Rhythm control of atrial fibrillation (AF) by interventional ablation is historically based on two major developments. First, the surgical Maze procedure (and its modifications) was introduced by Cox and included both left and right atrial lesions designed to extinguish the multiple macro-reentrant drivers that sustain AF while maintaining atrioventricular synchrony. The second was learning that pulmonary veins (PVs) are an important source of ectopic atrial beats that serve as triggers that induce frequent paroxysms of AF, by Haïssaguerre and coworkers. , During the past several decades, a significant number of alternative procedures that may or may not respect these fundamental concepts were developed. The latest surgical evolution in concomitant ablation is addressed in a recent invited expert opinion by McCarthy, stating, “The maze IV operation is not always the best choice: Matching the procedure to the patient.” This was an attempt to identify which patients needed a biatrial procedure versus a left-sided Maze pattern of lesions versus a simple pulmonary vein isolation (PVI). Although this type of procedural approach can be “tailored” for certain patients, McCarthy’s article did not suggest that the individual lesions of the chosen procedures could be guided by intraoperative mapping. The “procedure tailoring” for individual patients was confined to three different well-established anatomic lesion sets: a biatrial Cox-Maze procedure, a left-atrial-only Maze lesion set, or a PVI. “Procedure tailoring,” which uses the lesions of three different well-established anatomy-based surgical procedures, does not require intraoperative mapping. However, map-guided “lesion tailoring” involves placing individual ablative lesions in specific locations based on the electrophysiologic characteristics of AF at the particular moment of mapping. Our hybrid approach differs from others in that it is based on intraoperative mapping with “lesion tailoring” and has no predetermined lesion set that is used for all hybrid procedures.

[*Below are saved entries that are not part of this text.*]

(** A product without an image gets the API's base URL as its image. *)
Lemma product_without_image_src (base : string) (show toFixed1 : num -> string) (p : ApiProduct) :
  first_image p = None \/ first_image p = Some "" -> pc_src (product_card base show toFixed1 p) = base.
Proof.
  intros H. simpl. unfold product_src. destruct H as [-> | ->]; simpl; apply string_app_nil_r.
Qed.

(** The home page asks the API for inactive banners too and shows
    every banner of the answer, active or not. *)
Theorem inactive_banners_shown (base : string) (data : list ApiBanner) (h : ApiBanner) :
  h ∈ data ->
  includes (banners_url base) "includeInactive=true" = true /\
  slide base h ∈ slides base (getHomeBanners (Answer true (Some data))).
Proof.
  intros Hh. split.
  - unfold banners_url. apply includes_spec. exists (base +:+ "/api/Banners?"), "".
    by rewrite string_app_nil_r, <- string_app_assoc.
  - simpl. destruct data as [|h0 data]; [by apply elem_of_nil in Hh |].
    unfold slides. apply list_elem_of_fmap_2. right. apply elem_of_app. by left.
Qed.

Lemma inactive_banners_shown_witness :
  mkBanner "b1" "Sale" "/img/sale.png" None false ∈ [mkBanner "b1" "Sale" "/img/sale.png" None false] /\
  slide "" (mkBanner "b1" "Sale" "/img/sale.png" None false) ∈
    slides "" (getHomeBanners (Answer true (Some [mkBanner "b1" "Sale" "/img/sale.png" None false]))).
Proof.
  assert (H : mkBanner "b1" "Sale" "/img/sale.png" None false ∈ [mkBanner "b1" "Sale" "/img/sale.png" None false])
    by left.
  split; [exact H | exact (proj2 (inactive_banners_shown "" _ _ H))].
Defined.

(** The slider prefixes the base URL to every banner image, where the
    cards of the same page keep an absolute URL as it is. *)
Lemma banner_src_ignores_absolute (base u : string) (h : ApiBanner) :
  base <> "" -> h_imageUrl h = "http" +:+ u ->
  (slide base h).2 <> h_imageUrl h /\ asset_src base (h_imageUrl h) = h_imageUrl h.
Proof.
  intros Hb Hu. split.
  - simpl. intros E. apply (f_equal String.length) in E. rewrite string_length_app in E.
    destruct base; [done | simpl in E; lia].
  - unfold asset_src. rewrite Hu, startsWith_app. reflexivity.
Qed.

End Home.
(* ===== verification/Dashboard.v ===== *)
(** * The admin dashboard

    [src/app/admin/page.tsx] renders data written in the file:
    [salesData] (lines 29-37), [categoryData] (lines 39-44),
    [recentOrders] (lines 46-51), [topProducts] (lines 53-58) and
    [statsCards] (lines 60-97).  [Module Dashboard] holds these literals
    and what the page computes from them: the statistics cards (lines
    124-170), the two series of the revenue chart (lines 188-213), the
    category pie, its labels and its legend (lines 224-255), the rows of
    the recent orders (lines 275-304) and of the top products (lines
    321-352).  The charts are drawn by [recharts]: the model stops at the
    data each chart receives.  The buttons of the page have no handler.

    The lemmas compare these literals with each other and with the data
    of the other pages: the recent orders repeat the order page's, and the
    top products' revenues do not all follow from the catalogue prices. *)

From Stdlib Require Import String Ascii ZArith Lia Sorted.
From stdpp Require Import base list gmap strings.
From S2P Require Import Prelude JsNumber ProductForm StaticPages.

Open Scope string_scope.

Module Dashboard.

Import JsNumber.

(** ** The literals *)

Record SalesPoint := mkSales { month : string; sales : Z; s_orders : Z; revenue : Z }.

Definition salesData : list SalesPoint := [
  mkSales "Jan" 4000 240 3200; mkSales "Feb" 3000 198 2800; mkSales "Mar" 5000 300 4200;
  mkSales "Apr" 4500 278 3900; mkSales "May" 6000 389 5100; mkSales "Jun" 5500 340 4800;
  mkSales "Jul" 6200 410 5400].

Record TopProduct := mkTop {
  tp_name : string; tp_sales : Z; tp_revenue : string; tp_trend : string; tp_stock : Z;
  tp_rating : string    (** the number literal, as the page prints it *)
}.

Definition topProducts : list TopProduct := [
  mkTop "Wireless Headphones" 234 "$69,866" "+12%" 45 "4.8";
  mkTop "Designer T-Shirt" 567 "$27,783" "+8%" 120 "4.5";
  mkTop "USB-C Hub" 345 "$20,355" "+15%" 89 "4.9";
  mkTop "Premium Yoga Mat" 234 "$9,126" "+5%" 67 "4.7"].

Record StatCard := mkStat {
  title : string; value : string; change : string; trend : string; color : string;
  description : string
}.

Definition statsCards : list StatCard := [
  mkStat "Total Revenue" "$45,231.89" "+20.1%" "up" "violet" "from last month";
  mkStat "Total Orders" "1,745" "+12.5%" "up" "cyan" "from last month";
  mkStat "Active Products" "573" "-2%" "down" "pink" "from last month";
  mkStat "Total Customers" "2,350" "+18.2%" "up" "orange" "from last month"].

(** [const isPositive = stat.trend === 'up'] picks the arrow and the
    colour of the change (lines 126, 158-165). *)
Definition isPositive (c : StatCard) : bool := String.eqb (trend c) "up".

Record Slice := mkSlice { slice_name : string; slice_value : Z; slice_color : string }.

Definition categoryData : list Slice := [
  mkSlice "Electronics" 400 "#8b5cf6"; mkSlice "Fashion" 300 "#06b6d4";
  mkSlice "Home" 200 "#ec4899"; mkSlice "Books" 100 "#f59e0b"].

(** [`${name} ${(percent * 100).toFixed(0)}%`] with [percent] the slice's
    share of the total, rounded half up. *)
Definition pie_percent (total : Z) (s : Slice) : Z := ((200 * slice_value s + total) / (2 * total))%Z.

Definition pie_labels : list string :=
  let total := foldr (fun s n => (slice_value s + n)%Z) 0%Z categoryData in
  (fun s => slice_name s +:+ " " +:+ JsNumber.nat_to_string (Z.to_nat (pie_percent total s)) +:+ "%")
    <$> categoryData.

Record RecentOrder := mkRecent {
  r_id : string; r_customer : string; r_email : string; r_product : string;
  r_amount : string; r_status : string; r_date : string; r_avatar : string
}.

Definition recentOrders : list RecentOrder := [
  mkRecent "#3210" "John Doe" "john@example.com" "Wireless Headphones" "$299" "Delivered" "2 mins ago" "JD";
  mkRecent "#3209" "Jane Smith" "jane@example.com" "Smart Watch Pro" "$399" "Processing" "1 hour ago" "JS";
  mkRecent "#3208" "Bob Johnson" "bob@example.com" "Laptop Stand" "$49" "Pending" "3 hours ago" "BJ";
  mkRecent "#3207" "Alice Brown" "alice@example.com" "USB-C Hub" "$79" "Delivered" "5 hours ago" "AB"].

Inductive Badge := BGreen | BCyan | BOrange.

(** The status badge of a recent order (lines 284-288). *)
Definition recent_badge (s : string) : Badge :=
  if String.eqb s "Delivered" then BGreen else if String.eqb s "Processing" then BCyan else BOrange.

(** The order of the order page with the same id. *)
Definition order_page_entry (id : string) : option Orders.Order :=
  List.find (fun o => String.eqb (Orders.id o) id) Orders.orders.

(** ** What the page renders *)

(** The tint of a card: [stat.color === 'violet' ? ... : stat.color ===
    'cyan' ? ... : stat.color === 'pink' ? ... : 'orange'] (lines 129-151). *)
Definition tint (color : string) : string :=
  if String.eqb color "violet" then "violet"
  else if String.eqb color "cyan" then "cyan"
  else if String.eqb color "pink" then "pink"
  else "orange".

Record CardView := mkCardView {
  cv_title : string; cv_value : string; cv_tint : string;
  cv_up : bool;             (** [TrendingUp] in green, or [TrendingDown] in red *)
  cv_change : string; cv_description : string
}.

(** A card of [statsCards.map] (lines 124-170). *)
Definition stat_view (c : StatCard) : CardView :=
  mkCardView (title c) (value c) (tint (color c)) (isPositive c) (change c) (description c).

(** The data of an [<Area dataKey=...>] over [salesData], along the
    [XAxis dataKey="name"] (lines 188-213). *)
Definition area_series (key : SalesPoint -> Z) : list (string * Z) :=
  (fun p => (month p, key p)) <$> salesData.

(** The revenue chart draws two areas: [revenue] and [orders]. *)
Definition revenue_chart : list (list (string * Z)) := [area_series revenue; area_series s_orders].

(** The legend under the pie: a dot of the slice's colour and its name
    (lines 250-255). *)
Definition pie_legend : list (string * string) := (fun s => (slice_color s, slice_name s)) <$> categoryData.

Record RecentRow := mkRecentRow {
  rr_avatar : string; rr_customer : string; rr_badge : Badge; rr_status : string;
  rr_product : string; rr_date : string; rr_amount : string; rr_id : string
}.

(** A row of [recentOrders.map] (lines 275-304). *)
Definition recent_row (o : RecentOrder) : RecentRow :=
  mkRecentRow (r_avatar o) (r_customer o) (recent_badge (r_status o)) (r_status o)
    (r_product o) (r_date o) (r_amount o) (r_id o).

Record TopRow := mkTopRow {
  tr_name : string; tr_rating : string; tr_sold : string; tr_left : string;
  tr_revenue : string; tr_trend : string
}.

Definition z_text (z : Z) : string := nat_to_string (Z.to_nat z).

(** A row of [topProducts.map] (lines 321-352): [{product.sales} sold],
    [{product.stock} left]. *)
Definition top_row (p : TopProduct) : TopRow :=
  mkTopRow (tp_name p) (tp_rating p) (z_text (tp_sales p) +:+ " sold")
    (z_text (tp_stock p) +:+ " left") (tp_revenue p) (tp_trend p).

(** The price of a product of the admin catalogue, by name. *)
Definition catalogue_price (name : string) : option Z :=
  (fun p => Customers.dollars (ProductForm.ap_price p)) <$>
    List.find (fun p => String.eqb (ProductForm.ap_name p) name) ProductForm.availableProducts.

(** The revenue of the top products, as numbers. *)
Definition top_revenue (p : TopProduct) : Z := Customers.dollars (tp_revenue p).

(** The arrows agree with the signs: a card points up exactly when its
    change starts with a plus. *)
Lemma trend_matches_sign :
  Forall (fun c => isPositive c = startsWith (change c) "+") statsCards.
Proof. repeat constructor. Qed.

(** The pie's labels give shares that add up to 100%. *)
Lemma pie_shares :
  pie_labels = ["Electronics 40%"; "Fashion 30%"; "Home 20%"; "Books 10%"].
Proof. vm_compute. reflexivity. Qed.

(** The recent orders are orders of the order page, with the same
    customer and status, but the dashboard shows #3208 at $49 where the
    order page shows $149. *)
Lemma recent_orders_disagree :
  Forall (fun r => exists o, order_page_entry (r_id r) = Some o /\
            Orders.customer o = r_customer r /\ Orders.status o = r_status r) recentOrders /\
  exists r o, r ∈ recentOrders /\ order_page_entry (r_id r) = Some o /\ Orders.total o <> r_amount r.
Proof.
  split.
  - apply Forall_forall. intros r Hr.
    repeat (apply elem_of_cons in Hr as [-> | Hr]; [eexists; split; [reflexivity | split; reflexivity] |]).
    by apply elem_of_nil in Hr.
  - eexists _, _. split; [do 2 right; left |]. split; [reflexivity | discriminate].
Qed.

(** Every card gets the tint of its own colour: the four colours are the
    three the page tests and the fallback. *)
Lemma cards_tinted : Forall (fun c => cv_tint (stat_view c) = color c) statsCards.
Proof. repeat constructor. Qed.

(** "Top Selling Products" are listed by revenue, highest first, and not
    by units sold: the T-shirt sold most and comes second. *)
Lemma top_products_by_revenue :
  Sorted (fun a b => top_revenue b <= top_revenue a)%Z topProducts /\
  ~ Sorted (fun a b => tp_sales b <= tp_sales a)%Z topProducts.
Proof.
  split.
  - repeat constructor; vm_compute; discriminate.
  - intros H. inversion H as [|? ? _ Hhd]; subst. inversion Hhd as [|? ? Hle]; subst.
    cbn in Hle. lia.
Qed.

(** Two top products' revenues are not their units sold times their
    catalogue price: the headphones ($299) show $69,866 for 234 sold
    ($69,966), the USB-C hub ($79) shows $20,355 for 345 sold, the
    price of the wireless mouse ($59). *)
Lemma top_revenue_vs_catalogue :
  map (fun p => (tp_name p, (fun q => tp_sales p * q)%Z <$> catalogue_price (tp_name p), top_revenue p))
      topProducts =
  [("Wireless Headphones", Some 69966%Z, 69866%Z); ("Designer T-Shirt", None, 27783%Z);
   ("USB-C Hub", Some 27255%Z, 20355%Z); ("Premium Yoga Mat", None, 9126%Z)].
Proof. vm_compute. reflexivity. Qed.

(** The chart's months add up to 2,155 orders and $29,400 of revenue, where
    the cards print 1,745 orders and $45,231.89. *)
Lemma chart_totals :
  foldr (fun p n => (s_orders p + n)%Z) 0%Z salesData = 2155%Z /\
  foldr (fun p n => (revenue p + n)%Z) 0%Z salesData = 29400%Z.
Proof. split; reflexivity. Qed.

End Dashboard.
(* ===== verification/Backup.v ===== *)
(** * The backup copy of the product form

    [src/app/admin/products/add/page_old_backup.tsx] is an earlier version
    of the product-creation page.  Next.js serves only files named
    [page.tsx], so no route reaches it; it is modelled to state what
    changed between the two versions.

    [Module ProductBackup] holds its [handleSubmit] (lines 156-217): the
    body [ProductSubmit.productData_old], posted without validation and
    without an [Authorization] header to a fixed URL, and the alerts of
    the outcome.  Its editors (lines 219-320) are, line for line, the text
    of lines 301-399 of [page.tsx]: [old_editor] runs the handlers of
    [ProductForm] for the controls the backup has.  Its state lacks
    the image, video and specification lists of the current page; the
    editors leave those lists as they are.

    Its state (lines 17-154) is the current page's literal without those
    lists ([old_initial_page]); its header (lines 321-357) has a "Cancel"
    button and a "Save & Continue" button that calls [handleSubmit]
    ([old_button_action]).  Its form (lines 360-1672) has, section by
    section, the inputs of the current page's first four tabs
    ([old_product_info_inputs] ... [old_shipping_inputs], made of the
    sections of [ProductInputs]), a right column of SEO inputs and
    product-type flags, and a tab bar whose "Product Info" entry is a
    plain button: [old_step] runs the page with its active tab, and
    [backup_info_tab_lost] shows that tab cannot be reopened.  (The tab
    bar opens a [<div>] and closes it with [</TabsList>], line 393: the
    file is not valid TSX, which no build notices since no route or
    import reaches it.) *)

From Stdlib Require Import String ZArith.
From stdpp Require Import base list gmap strings.
From S2P Require Import Prelude Json JsNumber Api ProductForm ProductSubmit ProductInputs.

Open Scope string_scope.

Module ProductBackup.

Import JsNumber Api ProductForm ProductSubmit ProductInputs.

(** ** [handleSubmit] *)

(** The answer as the backup reads it: [response.ok], then
    [response.json()] (which may throw) and, on an error, its [message]. *)
Inductive OldResponse :=
| OOkJson                              (** ok, with a JSON body *)
| OOkNotJson                           (** ok, the body is not JSON: [response.json()] throws *)
| OErrJson (message : Json.jval)       (** an error status with a JSON body *)
| OErrNotJson                          (** an error status, the body is not JSON *)
| ONetwork.                            (** [fetch] rejects *)

Definition catch_alert : string := "Error submitting form. Please check console for details.".

(** The alert and whether the router moves to the product list. *)
Definition after_post_old (r : OldResponse) : string * bool :=
  match r with
  | OOkJson => ("Product created successfully!", true)
  | OErrJson m => ("Error creating product: " +:+ (Json.jval_or_empty m ||s "Unknown error"), false)%ecom
  | OOkNotJson | OErrNotJson | ONetwork => (catch_alert, false)
  end.

Definition old_url : string := "http://localhost:5285/api/products".

Definition old_request (fd : FormData) (attrs : list Attribute) : Request :=
  mkRequest POST old_url None (Some (productData_old fd attrs)).

(** The request is sent whatever the form holds; the outcome follows the
    answer. *)
Definition handleSubmit_old (fd : FormData) (attrs : list Attribute) (r : OldResponse) :
    Request * (string * bool) :=
  (old_request fd attrs, after_post_old r).

(** ** The form and its tabs *)

(** The tab bar (lines 363-393): "Product Info" is a [<button>] without
    a handler; the five others are [TabsTrigger]s. *)
Definition old_triggers : list Tab := [Prices; Inventory; Shipping; RelatedProducts; AttributesTab].

(** The state of the backup (lines 18-20, 23-32, 34-154): the same search
    terms, attribute list, catalogue ([availableProducts]) and [formData]
    literal ([initial_fields]) as the current page, without its image,
    video and specification lists. *)
Definition old_initial_page : PageState := initial_page.

(** Lines 396-1228 are, but for class names, the text of lines 528-1360 of
    [page.tsx]: the same sections, inputs, conditions and options. *)
Definition old_product_info_inputs : list Input :=
  basic_info_inputs ++ publishing_inputs ++ admin_comment_inputs.
Definition old_prices_inputs (fd : FormData) : list Input :=
  price_section fd ++ pre_order_section fd ++ mark_as_new_section fd ++ tax_section.
Definition old_inventory_inputs (fd : FormData) : list Input :=
  inventory_method_inputs ++
  shown_if (String.eqb (get_str fd "manageInventory") "track") stock_inputs ++
  cart_settings_inputs.
Definition old_shipping_inputs (fd : FormData) : list Input := shipping_inputs fd.

Definition old_tab_inputs (t : Tab) (fd : FormData) : list Input :=
  match t with
  | ProductInfo => old_product_info_inputs
  | Prices => old_prices_inputs fd
  | Inventory => old_inventory_inputs fd
  | Shipping => old_shipping_inputs fd
  | _ => []
  end.

(** The header's buttons (lines 343-355): "Cancel" goes back to the list
    and "Save & Continue" calls [handleSubmit]; "Draft" is a badge, not
    a button. *)
Inductive OldButton := OldCancel | OldSave.

Definition old_button_action (b : OldButton) (fd : FormData) (attrs : list Attribute)
    (r : OldResponse) : option (Request * (string * bool)) :=
  match b with
  | OldCancel => None
  | OldSave => Some (handleSubmit_old fd attrs r)
  end.

(** The right column (lines 1574-1672), rendered whatever the tab: the
    SEO inputs and the product-type flags. *)
Definition sidebar_inputs : list Input := [
  inp CText "metaTitle" "metaTitle"; inp CTextArea "metaDescription" "metaDescription";
  inp CText "searchEngineFriendlyPageName" "searchEngineFriendlyPageName";
  inp CCheckbox "isDownload" "isDownload"; inp CCheckbox "isRecurring" "isRecurring";
  inp CCheckbox "isRental" "isRental"; inp CCheckbox "isGiftCard" "isGiftCard"].

Definition old_inputs (t : Tab) (fd : FormData) : list Input := old_tab_inputs t fd ++ sidebar_inputs.

Record OldView := mkOldView { old_page : PageState; old_active : Tab }.

Definition old_initial : OldView := mkOldView initial_page ProductInfo.

Inductive OldEvent :=
| OTab (t : Tab) | OInput (i : Input) (value : string) | OOther (e : FormEvent).

(** The controls of the related-product and attribute tabs (lines
    1230-1530); the backup has no image, video or specification editor. *)
Definition old_control (e : FormEvent) : bool :=
  match e with
  | ESearch _ | ESearchCross _ | EAddRelated _ | ERemoveRelated _ | EAddCross _
  | ERemoveCross _ | EAddAttribute _ | ERemoveAttribute _ | EAttrName _ _
  | EAttrValue _ _ _ | EAddAttrValue _ | ERemoveAttrValue _ _ => true
  | _ => false
  end.

(** The editors (lines 221-319), line for line the text of lines 301-399
    of [page.tsx]: [handleChange], the related and cross-sell pickers and
    the attribute editors, which are the handlers of [ProductForm]; a
    control the backup lacks edits nothing. *)
Definition old_editor (e : FormEvent) (st : PageState) : option PageState :=
  if old_control e then Some (form_step st e) else None.

Definition old_step (v : OldView) (e : OldEvent) : OldView :=
  match e with
  | OTab t => mkOldView (old_page v) t
  | OInput i x => mkOldView (form_step (old_page v) (input_event (formData (old_page v)) i x)) (old_active v)
  | OOther e => mkOldView (default (old_page v) (old_editor e (old_page v))) (old_active v)
  end.

Definition old_enabled (v : OldView) (e : OldEvent) : Prop :=
  match e with
  | OTab t => t ∈ old_triggers
  | OInput i x => i ∈ old_inputs (old_active v) (formData (old_page v)) /\ allowed i x
  | OOther e => old_control e = true /\ form_enabled (old_page v) e
  end.

(** The runs of the page from one view to another. *)
Inductive old_steps : OldView -> OldView -> Prop :=
| old_refl v : old_steps v v
| old_next v e v' : old_enabled v e -> old_steps (old_step v e) v' -> old_steps v v'.

Definition name_input : Input := inp CText "name" "name".
Definition sku_input : Input := inp CText "sku" "sku".

Lemma old_active_stays (v v' : OldView) :
  old_steps v v' -> old_active v <> ProductInfo -> old_active v' <> ProductInfo.
Proof.
  induction 1 as [v|v e v' He Hs IH]; [done |]. intros Hv. apply IH.
  destruct e as [t | i x | e]; cbn [old_step old_active old_enabled] in *; [| exact Hv | exact Hv].
  intros ->. revert He. change (ProductInfo ∉ old_triggers). by_eval.
Qed.

Lemma info_inputs_only_on_info (t : Tab) (fd : FormData) :
  t <> ProductInfo -> (name_input ∉ old_inputs t fd) /\ (sku_input ∉ old_inputs t fd).
Proof.
  intros Ht. destruct t; [done | ..]; unfold old_inputs, old_tab_inputs;
    unfold old_product_info_inputs, old_prices_inputs, old_inventory_inputs,
      old_shipping_inputs, prices_inputs, price_section, pre_order_section, mark_as_new_section,
      inventory_inputs, shipping_inputs, shown_if;
    repeat case_match; split; by_eval.
Qed.

(** ** Properties *)

(** In the backup form, "Product Info" is a button without a handler:
    once the user has opened another tab, no run of the page shows the
    product-information tab again, and with it the name and SKU inputs. *)
Theorem backup_info_tab_lost (v v' : OldView) :
  old_steps v v' -> old_active v <> ProductInfo ->
  (name_input ∉ old_inputs (old_active v') (formData (old_page v'))) /\
  (sku_input ∉ old_inputs (old_active v') (formData (old_page v'))).
Proof. intros Hs Hv. apply info_inputs_only_on_info. by apply (old_active_stays v). Qed.

Lemma backup_info_tab_lost_witness :
  old_steps (old_step old_initial (OTab Prices)) (old_step old_initial (OTab Prices)) /\
  old_active (old_step old_initial (OTab Prices)) <> ProductInfo /\
  (name_input ∉ old_inputs Prices (formData initial_page)) /\
  (sku_input ∉ old_inputs Prices (formData initial_page)).
Proof.
  split; [constructor | split; [discriminate |]].
  apply (backup_info_tab_lost (old_step old_initial (OTab Prices)) (old_step old_initial (OTab Prices)));
    [constructor | discriminate].
Defined.


(** The backup posts a product with an empty name, which the
    current page refuses with an alert, and it posts it without an
    [Authorization] header to a fixed local URL. *)
Theorem backup_posts_unchecked (b : bool) (fd : FormData) (attrs : list Attribute) (r : OldResponse) :
  get_str fd "name" = "" ->
  ProductSubmit.handleSubmit b fd = SAlert required_alert /\
  (handleSubmit_old fd attrs r).1 = mkRequest POST "http://localhost:5285/api/products" None
                                      (Some (productData_old fd attrs)).
Proof. intros H. unfold ProductSubmit.handleSubmit. rewrite H. split; reflexivity. Qed.

Lemma backup_posts_unchecked_witness :
  get_str initial_form "name" = "" /\
  ProductSubmit.handleSubmit false initial_form = SAlert required_alert /\
  (handleSubmit_old initial_form [] OOkJson).1 =
    mkRequest POST "http://localhost:5285/api/products" None (Some (productData_old initial_form [])).
Proof. split; [reflexivity |]. apply (backup_posts_unchecked false initial_form [] OOkJson). reflexivity. Defined.

(** A creation whose answer is ok but not JSON is reported by the
    backup as a failure and the page stays, where the current page
    reports success and moves to the list; on every other answer the two
    agree on whether to move. *)
Theorem backup_ok_not_json_reported_failed (b : bool) :
  after_post_old OOkNotJson = (catch_alert, false) /\ (after_post b ROk).2 = true /\
  (forall r, r <> OOkNotJson -> (after_post_old r).2 = true <-> r = OOkJson).
Proof.
  split; [reflexivity | split; [reflexivity |]].
  intros r Hr. destruct r; simpl; split; congruence.
Qed.

(** The category text is sent as it is: the backup has no GUID check. *)
Lemma backup_category_unchecked (fd : FormData) (attrs : list Attribute) :
  field (productData_old fd attrs) "categoryId" = Some (str_or_null (get_str fd "categories")).
Proof. reflexivity. Qed.

End ProductBackup.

Hybrid AF procedures were defined in the 2012 Heart Rhythm Society/European Heart Rhythm Association/European Cardiac Arrhythmia Society in an expert consensus statement on catheter and surgical ablation of AF as a joint AF ablation procedure that is a part of a single combined thoracoscopic/catheter procedure or performed as two preplanned staged ablation procedures separated by no more than 6 months. Since this introduction, hybrid treatment of AF has been included in all major society consensus statements and guidelines on AF.

Development of a Novel Hybrid Procedure

Starting with the Cox-Maze procedure, nonconcomitant AF ablation has evolved toward a minimally invasive video-assisted procedure with dedicated ablation tools using cryothermia and/or radiofrequency (RF) energy to isolate the PVs and create linear lesions without opening the heart. These ablation tools that replaced the cut-and-sew technique cannot always guarantee durable transmural lesions. Furthermore, linear lesions such as the isthmus lines cannot be made solely from the epicardium, and proving epicardial bidirectional block can be challenging. Therefore, our Maastricht group introduced a novel hybrid procedure for patients with paroxysmal AF (PAF) and persistent AF based on a combined simultaneous thoracoscopic surgical and transvenous catheter procedure. These two complementary techniques performed in combination bear the potential of treating AF on a long-term basis with a single off-pump procedure. The workflow of the stepwise approach was designed to overcome the limitations of both thoracoscopy and catheter ablation, the absence of mapping in surgery, and the difficulty of consistently achieving transmural lesions with catheter ablation. During a stepwise ablation, structures contributing to the initiation and maintenance of AF (PVs, left atrial roof, left atrial posterior wall, mitral isthmus and cavotricuspid isthmus [CVI]) are sequentially targeted as needed.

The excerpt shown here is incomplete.